## What you should do
Show, in full, each line of the data that contains "string".

(Extracted records begins)

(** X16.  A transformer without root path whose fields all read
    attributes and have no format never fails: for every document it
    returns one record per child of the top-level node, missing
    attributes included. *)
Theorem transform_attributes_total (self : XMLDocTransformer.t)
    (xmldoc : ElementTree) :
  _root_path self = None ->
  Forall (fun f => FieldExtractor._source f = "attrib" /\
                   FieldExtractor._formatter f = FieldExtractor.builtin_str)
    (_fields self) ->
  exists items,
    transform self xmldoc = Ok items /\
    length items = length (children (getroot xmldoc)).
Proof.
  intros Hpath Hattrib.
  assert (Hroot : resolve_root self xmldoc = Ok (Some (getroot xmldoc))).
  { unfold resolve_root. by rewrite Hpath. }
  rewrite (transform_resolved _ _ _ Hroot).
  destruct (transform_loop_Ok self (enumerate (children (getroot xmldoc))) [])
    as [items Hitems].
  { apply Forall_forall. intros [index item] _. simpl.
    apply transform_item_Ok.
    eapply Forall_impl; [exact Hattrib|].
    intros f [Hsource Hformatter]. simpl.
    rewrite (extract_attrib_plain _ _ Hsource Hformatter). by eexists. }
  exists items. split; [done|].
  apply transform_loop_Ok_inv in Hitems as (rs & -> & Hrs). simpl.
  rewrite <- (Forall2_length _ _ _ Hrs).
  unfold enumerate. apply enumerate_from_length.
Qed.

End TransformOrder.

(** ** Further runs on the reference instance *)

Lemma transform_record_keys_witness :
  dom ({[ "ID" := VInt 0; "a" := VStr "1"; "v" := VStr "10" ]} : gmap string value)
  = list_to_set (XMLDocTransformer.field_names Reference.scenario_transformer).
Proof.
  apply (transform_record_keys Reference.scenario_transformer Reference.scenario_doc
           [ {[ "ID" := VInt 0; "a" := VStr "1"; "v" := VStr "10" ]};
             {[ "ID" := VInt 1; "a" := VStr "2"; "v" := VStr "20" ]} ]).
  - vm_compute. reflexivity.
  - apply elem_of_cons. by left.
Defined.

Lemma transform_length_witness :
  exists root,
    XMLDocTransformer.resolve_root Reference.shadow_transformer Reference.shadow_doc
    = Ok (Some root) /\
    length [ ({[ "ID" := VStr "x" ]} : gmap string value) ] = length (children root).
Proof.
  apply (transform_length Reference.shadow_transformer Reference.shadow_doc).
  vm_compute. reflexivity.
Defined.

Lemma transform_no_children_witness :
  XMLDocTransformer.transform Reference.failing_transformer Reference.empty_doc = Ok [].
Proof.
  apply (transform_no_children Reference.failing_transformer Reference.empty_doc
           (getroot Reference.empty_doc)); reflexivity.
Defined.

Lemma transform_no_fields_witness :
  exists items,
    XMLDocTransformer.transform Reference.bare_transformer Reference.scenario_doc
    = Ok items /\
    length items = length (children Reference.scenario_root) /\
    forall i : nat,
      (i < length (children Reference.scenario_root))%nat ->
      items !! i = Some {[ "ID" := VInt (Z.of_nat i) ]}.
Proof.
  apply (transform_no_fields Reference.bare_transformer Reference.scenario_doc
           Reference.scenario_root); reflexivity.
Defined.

(Extracted records ends)

## Result below
  dom ({[ "ID" := VInt 0; "a" := VStr "1"; "v" := VStr "10" ]} : gmap string value)
    length [ ({[ "ID" := VStr "x" ]} : gmap string value) ] = length (children root).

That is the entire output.